● **PROMPT**
Look through the listing below and give the number of lines in which "Point" occurs, nothing more.
———
Definition powerManagement (clk : Clock) : Cmd unit :=
  let currentTimeinSecs := currentTimeinSecs clk in
  dis <- read disable ;;
  (if negb dis then
     st <- read start ;;
     sp <- read stop ;;
     if (st <=? currentTimeinSecs) && (currentTimeinSecs <? sp) then
       (* in the charging window *)
       ce <- read counterEnabled ;;
       when (negb ce)
         (modify (set_counterEnabled true) ;;
          modify (set_runtimeStart (t_session clk))) ;;
       modify (set_chargeState S_CHARGING) ;;
       cs <- read chargeState ;;
       lcs <- read lastChargeState ;;
       when (negb (ChargeState_eqb cs lcs))
         (modify (set_lastChargeState cs) ;;
          emit (LED_setColor BLYNK_GREEN) ;;
          emit (LED_setLabel "ON") ;;
          emit (virtualWrite MANUAL_OVERRIDE [VBool false]) ;;
          emit (virtualWrite MANUAL_RUNTIME [VStr " "])) ;;
       modify (set_charging true) ;;
       (* the automatic cycle overrides the manual setting *)
       modify (set_manual false)
     else
       man <- read manual ;;
       if man then
         ce <- read counterEnabled ;;
         when (negb ce)
           (modify (set_counterEnabled true) ;;
            modify (set_runtimeStart (t_session clk)) ;;
            emit (virtualWrite PROGRESS_BAR [VInt 0])) ;;
         modify (set_chargeState S_MANUAL) ;;
         cs <- read chargeState ;;
         lcs <- read lastChargeState ;;
         when (negb (ChargeState_eqb cs lcs))
           (modify (set_lastChargeState cs) ;;
            emit (LED_setColor BLYNK_BLUE) ;;
            emit (LED_setLabel "MAN") ;;
            emit (virtualWrite MANUAL_OVERRIDE [VBool true]) ;;
            emit (virtualWrite MANUAL_RUNTIME [VStr " "])) ;;
         modify (set_charging true) ;;
         (* reset anytime we are not in the charging window *)
         modify (set_savedRuntime 0)
       else
         (* outside the charging window *)
         modify (set_chargeState S_QUIESCENT) ;;
         cs <- read chargeState ;;
         lcs <- read lastChargeState ;;
         when (negb (ChargeState_eqb cs lcs))
           (modify (set_lastChargeState cs) ;;
            emit (LED_setColor BLYNK_RED) ;;
            emit (LED_setLabel "OFF") ;;
            emit (virtualWrite MANUAL_OVERRIDE [VBool false]) ;;
            emit (virtualWrite MANUAL_RUNTIME [VStr " "])) ;;
         modify (set_counterEnabled false) ;;
         modify (set_charging false) ;;
         modify (set_savedRuntime 0)
   else
     (* forcibly disabled *)
     cs0 <- read chargeState ;;
     when (ChargeState_eqb cs0 S_CHARGING)
       (saved <- read savedRuntime ;;
        rs <- read runtimeStart ;;
        modify (set_savedRuntime (to_uint32 (saved + (t_session clk - rs))))) ;;
     modify (set_chargeState S_DISABLED) ;;
     cs <- read chargeState ;;
     lcs <- read lastChargeState ;;
     when (negb (ChargeState_eqb cs lcs))
       (modify (set_lastChargeState cs) ;;
        emit (LED_setColor BLYNK_YELLOW) ;;
        emit (LED_setLabel "DSBLD") ;;
        emit (virtualWrite MANUAL_OVERRIDE [VBool false]) ;;
        emit (virtualWrite MANUAL_RUNTIME [VStr " "])) ;;
     modify (set_counterEnabled false) ;;
     modify (set_charging false) ;;
     modify (set_manual false)) ;;
  chg <- read charging ;;
  when chg
    (cs <- read chargeState ;;
     match cs with
     | S_CHARGING =>
         st <- read start ;;
         sp <- read stop ;;
         rs <- read runtimeStart ;;
         saved <- read savedRuntime ;;
         let scheduledSeconds := to_int32 (sp - st) in
         modify (set_chargeProgress
                   (progress_percent (to_uint32 (t_report clk - rs + saved))
                      scheduledSeconds)) ;;
         p <- read chargeProgress ;;
         emit (virtualWrite PROGRESS_BAR [VInt (int_of_float p)])
     | S_MANUAL =>
         rs <- read runtimeStart ;;
         let runtime := to_int32 (t_report clk - rs) in
         emit (virtualWrite MANUAL_RUNTIME [VStr (elapsed_string runtime)])
     | _ => ret tt
     end).
(** A finite quadrature rule, the measure of a faceted surface or a mesh
    whose integrand is constant on each facet or cell. *)
Fixpoint quad_sum {Point : Type} (nodes : list (Point * R)) (f : Point -> R) : R :=
  match nodes with
  | [] => 0
  | (x, w) :: rest => w * f x + quad_sum rest f
  end.

Definition quadrature {Point : Type} (nodes : list (Point * R)) : Measure Point.
Proof.
  refine (mkMeasure Point (quad_sum nodes) _ _).
  - intros f g Hfg. induction nodes as [|[x w] rest IH]; simpl.
    + reflexivity.
    + rewrite Hfg, IH. reflexivity.
  - intros a f g. induction nodes as [|[x w] rest IH]; simpl.
    + ring.
    + rewrite IH. ring.
Defined.

End Fem.

(** ** optimization_targets.py: VolumeTarget *)

Module VolumeTarget.
Import Ufl Fem.

Section Mesh.
Context {Point : Type}.

(** A displacement field with its gradient. *)
Record Displacement : Type := mkDisplacement {
  u_at : Point -> vec;
  grad_at : Point -> mat
}.

(** The attributes of a [VolumeTarget]: the geometry handles of
    [__init__] (lines 302-315) and the three R_0 functions allocated by
    [set_target_functions]. *)
Record VolumeTarget : Type := mkVolumeTarget {
  _X : Point -> vec;
  _N : Point -> vec;
  dmu : Measure Point;
  dx : Measure Point;
  target_fun : R;
  simulated_fun : R;
  functional : R
}.

(** The integrand [vol] of [assign_simulated], lines 335-337. *)
Definition vol (self : VolumeTarget) (u : Displacement) : Point -> R :=
  fun x =>
    let F := madd (grad_at u x) Identity in
    let J := det3 F in
    (-1 / 3) * dot 3 (vadd (_X self x) (u_at u x))
                     (mvec 3 (smul J (inv3T F)) (_N self x)).

(** [assign_simulated], lines 328-341: the projection of [vol] onto the
    constants with respect to [dmu]. *)
Definition assign_simulated (self : VolumeTarget) (u : Displacement)
  : VolumeTarget :=
  let s := solve_R0 (integral (dmu self) (fun _ => 1 * 1))
                    (integral (dmu self) (fun x => vol self u x * 1)) in
  mkVolumeTarget (_X self) (_N self) (dmu self) (dx self)
                 (target_fun self) s (functional self).

(** [_set_form], line 344. *)
Definition _form (self : VolumeTarget) : R :=
  ((target_fun self - simulated_fun self) / target_fun self) ^ 2.

Definition assign_target (self : VolumeTarget) (target : R) : VolumeTarget :=
  mkVolumeTarget (_X self) (_N self) (dmu self) (dx self)
                 target (simulated_fun self) (functional self).

(** [OptimizationTarget.assign_functional], lines 100-103. *)
Definition assign_functional (self : VolumeTarget) : VolumeTarget :=
  let f := solve_R0 (integral (dx self) (fun _ => 1 * 1))
                    (integral (dx self) (fun _ => 1 * _form self)) in
  mkVolumeTarget (_X self) (_N self) (dmu self) (dx self)
                 (target_fun self) (simulated_fun self) f.

(** [OptimizationTarget.get_value], lines 120-121. *)
Definition get_value (self : VolumeTarget) : R := functional self.

End Mesh.
Arguments Displacement : clear implicits.
Arguments VolumeTarget : clear implicits.

End VolumeTarget.

(** ** optimization_targets.py: RegionalStrainTarget *)

Module RegionalStrainTarget.
Import Ufl Fem.

(** A Python 2 list comprehension [[f(i) for i in rng]] evaluated inside a
    function body: it yields the list and leaves the loop variable bound
    in the enclosing scope to the last element of [rng]. *)
Definition py2_listcomp {A : Type} (f : nat -> A) (rng : list nat)
  : list A * option nat :=
  (List.map f rng, List.last (List.map Some rng) None).

(** [range(a, b)] *)
Definition range (a b : nat) : list nat := seq a (b - a).

(** [np.zeros(n)] and item assignment on an array. *)
Definition np_zeros (n : nat) : list R := repeat 0 n.

Definition setitem {A : Type} (l : list A) (i : nat) (x : A) : result (list A) :=
  if (i <? length l)%nat then Ok (<[i := x]> l) else Raise IndexError.

Definition getitem {A : Type} (l : list A) (i : nat) : result A :=
  match l !! i with
  | Some x => Ok x
  | None => Raise IndexError
  end.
———
● **YOUR RESPONSE**
11